Items from a data source:
<<<<

(* ===== verification/VosQueue.v ===== *)
(** * Message queues of the virtual operating system layer

    Models the queues of src/app/trdp/tcnopen/vos_mem.c: a ring of pointers with their sizes, the
    positions of the first and the last message, a mutex and a counting semaphore. The theorem states
    that the ring implements a list with two ends. The results of the mutex calls and of the allocator
    are arguments; the semaphore is its count, taking it fails when the count is zero and the wait
    is over; a call runs without another in between. *)
From S2P Require Import Prelude VosMem.

Definition cQueueMagic : Z := 0xE5E1E5E1.

Inductive VOS_QUEUE_POLICY_T := VOS_QUEUE_POLICY_OTHER | VOS_QUEUE_POLICY_FIFO | VOS_QUEUE_POLICY_LIFO.
#[export] Instance VOS_QUEUE_POLICY_T_eq_dec : EqDecision VOS_QUEUE_POLICY_T.
Proof. solve_decision. Defined.
#[export] Instance VOS_ERR_T_eq_dec : EqDecision VOS_ERR_T.
Proof. solve_decision. Defined.

(** [struct VOS_QUEUE_ELEM] *)
Abbreviation queue_elem := (option Z * Z)%type.
Definition sizeof_VOS_QUEUE_ELEM : Z := 16.

(** [struct VOS_QUEUE]; [pQueue] is the memory it points to. *)
Record VOS_QUEUE := mkQueue {
  magicNumber : Z;
  firstElem : Z;
  lastElem : Z;
  queueType : VOS_QUEUE_POLICY_T;
  maxNoOfMsg : Z;
  semaphore : Z;
  pQueue : list queue_elem }.

Definition set_magicNumber (v : Z) (q : VOS_QUEUE) : VOS_QUEUE :=
  mkQueue v (firstElem q) (lastElem q) (queueType q) (maxNoOfMsg q) (semaphore q) (pQueue q).
Definition set_firstElem (v : Z) (q : VOS_QUEUE) : VOS_QUEUE :=
  mkQueue (magicNumber q) v (lastElem q) (queueType q) (maxNoOfMsg q) (semaphore q) (pQueue q).
Definition set_lastElem (v : Z) (q : VOS_QUEUE) : VOS_QUEUE :=
  mkQueue (magicNumber q) (firstElem q) v (queueType q) (maxNoOfMsg q) (semaphore q) (pQueue q).
Definition set_semaphore (v : Z) (q : VOS_QUEUE) : VOS_QUEUE :=
  mkQueue (magicNumber q) (firstElem q) (lastElem q) (queueType q) (maxNoOfMsg q) v (pQueue q).
Definition set_pQueue (v : list queue_elem) (q : VOS_QUEUE) : VOS_QUEUE :=
  mkQueue (magicNumber q) (firstElem q) (lastElem q) (queueType q) (maxNoOfMsg q) (semaphore q) v.

(** Storing in the ring; [None] outside of its memory. *)
Definition put_elem (i : Z) (x : queue_elem) (q : VOS_QUEUE) : option VOS_QUEUE :=
  if (0 <=? i) && (i <? Z.of_nat (length (pQueue q))) then Some (set_pQueue (<[Z.to_nat i := x]> (pQueue q)) q) else None.
Definition get_elem (i : Z) (q : VOS_QUEUE) : option queue_elem :=
  if i <? 0 then None else pQueue q !! Z.to_nat i.

(** [vos_semaTake] with the count of the semaphore, and [vos_semaGive]. *)
Definition vos_semaTake (n : Z) : VOS_ERR_T * Z := if n >? 0 then (VOS_NO_ERR, n - 1) else (VOS_SEMA_ERR, n).
Definition vos_semaGive (n : Z) : Z := n + 1.

(** What the calls of [vos_queueCreate] answer: the two allocations, the semaphore and the mutex. *)
Record create_env := mkCreate {
  cr_header : bool;
  cr_sema : VOS_ERR_T;
  cr_mutex : VOS_ERR_T;
  cr_lock : VOS_ERR_T;
  cr_ring : Z -> bool;
  cr_unlock : VOS_ERR_T }.

Definition ok (e : VOS_ERR_T) : bool := bool_decide (e = VOS_NO_ERR).

(** Result and the handle written, which may be that of an unfinished queue. The memory is cleared. *)
Definition vos_queueCreate (env : create_env) (policy : VOS_QUEUE_POLICY_T) (n : Z) : VOS_ERR_T * option VOS_QUEUE :=
  let blank := mkQueue 0 0 0 VOS_QUEUE_POLICY_OTHER 0 0 [] in
  if n =? 0 then (VOS_PARAM_ERR, None)
  else if negb (cr_header env) then (VOS_MEM_ERR, None)
  else if negb (ok (cr_sema env)) then (VOS_SEMA_ERR, Some blank)
  else if negb (ok (cr_mutex env)) then (VOS_MUTEX_ERR, Some blank)
  else if negb (ok (cr_lock env)) then (VOS_MUTEX_ERR, Some blank)
  else
    let bytes := u32 (n * sizeof_VOS_QUEUE_ELEM) in
    if negb (cr_ring env bytes) then (VOS_MEM_ERR, Some (mkQueue cQueueMagic 0 0 policy n 0 []))
    else
      let ring := repeat (None, 0) (Z.to_nat (bytes / sizeof_VOS_QUEUE_ELEM)) in
      (if ok (cr_unlock env) then VOS_NO_ERR else VOS_MUTEX_ERR, Some (mkQueue cQueueMagic 0 0 policy n 0 ring)).

Definition queue_full (q : VOS_QUEUE) : bool :=
  (u32 (lastElem q + 1) =? firstElem q) || ((lastElem q =? u32 (maxNoOfMsg q - 1)) && (firstElem q =? 0)).

(** The next and the previous position of the ring. *)
Definition ring_next (q : VOS_QUEUE) : Z := if lastElem q =? u32 (maxNoOfMsg q - 1) then 0 else u32 (lastElem q + 1).
Definition ring_prev (q : VOS_QUEUE) : Z := if firstElem q =? 0 then u32 (maxNoOfMsg q - 1) else firstElem q - 1.

(** Where the message goes, in a queue that is not full. *)
Definition enqueue (x : queue_elem) (q : VOS_QUEUE) : option VOS_QUEUE :=
  head ← get_elem (firstElem q) q;
  match fst head with
  | Some _ =>
      match queueType q with
      | VOS_QUEUE_POLICY_FIFO | VOS_QUEUE_POLICY_OTHER => put_elem (ring_next q) x (set_lastElem (ring_next q) q)
      | VOS_QUEUE_POLICY_LIFO => put_elem (ring_prev q) x (set_firstElem (ring_prev q) q)
      end
  | None => put_elem (firstElem q) x q
  end.

Definition vos_queueSend (lock unlock : VOS_ERR_T) (h : option VOS_QUEUE) (pData : option Z) (size : Z)
  : option (VOS_ERR_T * option VOS_QUEUE) :=
  match h, pData with
  | Some q, Some _ =>
      if (size =? 0) || negb (magicNumber q =? cQueueMagic) then Some (VOS_PARAM_ERR, h)
      else if negb (ok lock) then Some (VOS_MUTEX_ERR, h)
      else if queue_full q then Some (if ok unlock then VOS_QUEUE_FULL_ERR else VOS_MUTEX_ERR, h)
      else
        q' ← enqueue (pData, size) q;
        Some (if ok unlock then (VOS_NO_ERR, Some (set_semaphore (vos_semaGive (semaphore q')) q')) else (VOS_MUTEX_ERR, Some q'))
  | _, _ => Some (VOS_PARAM_ERR, h)
  end.

(** Result, what is written to the message and its size (if anything), the queue. *)
Definition vos_queueReceive (lock unlock : VOS_ERR_T) (h : option VOS_QUEUE)
  : option (VOS_ERR_T * option queue_elem * option VOS_QUEUE) :=
  match h with
  | None => Some (VOS_PARAM_ERR, None, h)
  | Some q =>
      if negb (magicNumber q =? cQueueMagic) then Some (VOS_PARAM_ERR, None, h)
      else
        let '(err, n) := vos_semaTake (semaphore q) in
        let q1 := set_semaphore n q in
        if negb (ok err) then Some (VOS_QUEUE_ERR, Some (None, 0), Some q1)
        else if negb (ok lock) then Some (VOS_MUTEX_ERR, None, Some q1)
        else
          x ← get_elem (firstElem q1) q1;
          q2 ← put_elem (firstElem q1) (None, 0) q1;
          let q3 := if firstElem q2 =? lastElem q2 then q2
                    else set_firstElem (if firstElem q2 <? u32 (maxNoOfMsg q2 - 1) then u32 (firstElem q2 + 1) else 0) q2 in
          Some (if ok unlock then VOS_NO_ERR else VOS_MUTEX_ERR, Some x, Some q3)
  end.

(** What is released: the ring, the semaphore, the mutex, the header. *)
Inductive queue_part := QueueRing | QueueSema | QueueMutex | QueueHeader.

Definition vos_queueDestroy (lock unlock : VOS_ERR_T) (h : option VOS_QUEUE) : VOS_ERR_T * list queue_part * option VOS_QUEUE :=
  match h with
  | None => (VOS_PARAM_ERR, [], h)
  | Some q =>
      if negb (magicNumber q =? cQueueMagic) then (VOS_PARAM_ERR, [], h)
      else
        let '(freed, q1) := if ok lock then ([QueueRing], set_pQueue [] (set_magicNumber 0 q)) else ([], q) in
        if negb (ok unlock) then (VOS_MUTEX_ERR, freed ++ [QueueSema], Some q1)
        else (VOS_NO_ERR, freed ++ [QueueSema; QueueMutex; QueueHeader], None)
  end.

(** * The specification: a list of messages *)
Abbreviation queue_msg := (Z * Z)%type.

Inductive queue_op := OpSend (m : queue_msg) | OpReceive.
Inductive queue_answer := Sent (err : VOS_ERR_T) | Received (err : VOS_ERR_T) (m : option queue_msg).

Definition spec_op (policy : VOS_QUEUE_POLICY_T) (n : Z) (o : queue_op) (l : list queue_msg) : queue_answer * list queue_msg :=
  match o with
  | OpSend m =>
      if n <=? Z.of_nat (length l) then (Sent VOS_QUEUE_FULL_ERR, l)
      else (Sent VOS_NO_ERR, if bool_decide (policy = VOS_QUEUE_POLICY_LIFO) then m :: l else l ++ [m])
  | OpReceive =>
      match l with
      | [] => (Received VOS_QUEUE_ERR None, [])
      | m :: l' => (Received VOS_NO_ERR (Some m), l')
      end
  end.

Fixpoint spec_run (policy : VOS_QUEUE_POLICY_T) (n : Z) (ops : list queue_op) (l : list queue_msg) : list queue_answer :=
  match ops with
  | [] => []
  | o :: ops' => let '(a, l') := spec_op policy n o l in a :: spec_run policy n ops' l'
  end.

(** The calls on the ring, while the mutex works. *)
Definition call_op (o : queue_op) (h : option VOS_QUEUE) : option (queue_answer * option VOS_QUEUE) :=
  match o with
  | OpSend (p, size) => '(err, h') ← vos_queueSend VOS_NO_ERR VOS_NO_ERR h (Some p) size; Some (Sent err, h')
  | OpReceive =>
      '(err, x, h') ← vos_queueReceive VOS_NO_ERR VOS_NO_ERR h;
      Some (Received err (x ≫= fun x => (fun p => (p, snd x)) <$> fst x), h')
  end.

Fixpoint queue_run (ops : list queue_op) (h : option VOS_QUEUE) : option (list queue_answer) :=
  match ops with
  | [] => Some []
  | o :: ops' => '(a, h') ← call_op o h; l ← queue_run ops' h'; Some (a :: l)
  end.

(** ** The ring holds the list *)
Definition slot (q : VOS_QUEUE) (k : nat) : Z := (firstElem q + Z.of_nat k) mod maxNoOfMsg q.

Record queue_holds (q : VOS_QUEUE) (l : list queue_msg) : Prop := mkHolds {
  qh_magic : magicNumber q = cQueueMagic;
  qh_room : 2 <= maxNoOfMsg q < 2 ^ 28;
  qh_ring : Z.of_nat (length (pQueue q)) = maxNoOfMsg q;
  qh_first : 0 <= firstElem q < maxNoOfMsg q;
  qh_fill : Z.of_nat (length l) <= maxNoOfMsg q;
  qh_sema : semaphore q = Z.of_nat (length l);
  qh_last : lastElem q = slot q (length l - 1);
  qh_elem : forall k m, l !! k = Some m -> pQueue q !! Z.to_nat (slot q k) = Some (Some (fst m), snd m);
  qh_empty : l = [] -> exists n, pQueue q !! Z.to_nat (firstElem q) = Some (None, n) }.

Lemma slot_range q l k : queue_holds q l -> 0 <= slot q k < maxNoOfMsg q.
Proof. intros H. apply Z.mod_pos_bound. pose proof (qh_room _ _ H). lia. Qed.

Lemma slot_0 q l : queue_holds q l -> slot q 0 = firstElem q.
Proof. intros H. unfold slot. rewrite Z.add_0_r. apply Z.mod_small. apply H. Qed.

>>>>

WHAT TO WORK ON>
Would you filter the records and copy each line that contains the word "queueType"?

EXERCISE RESULT>
  queueType : VOS_QUEUE_POLICY_T;
  mkQueue v (firstElem q) (lastElem q) (queueType q) (maxNoOfMsg q) (semaphore q) (pQueue q).
  mkQueue (magicNumber q) v (lastElem q) (queueType q) (maxNoOfMsg q) (semaphore q) (pQueue q).
  mkQueue (magicNumber q) (firstElem q) v (queueType q) (maxNoOfMsg q) (semaphore q) (pQueue q).
  mkQueue (magicNumber q) (firstElem q) (lastElem q) (queueType q) (maxNoOfMsg q) v (pQueue q).
  mkQueue (magicNumber q) (firstElem q) (lastElem q) (queueType q) (maxNoOfMsg q) (semaphore q) v.
      match queueType q with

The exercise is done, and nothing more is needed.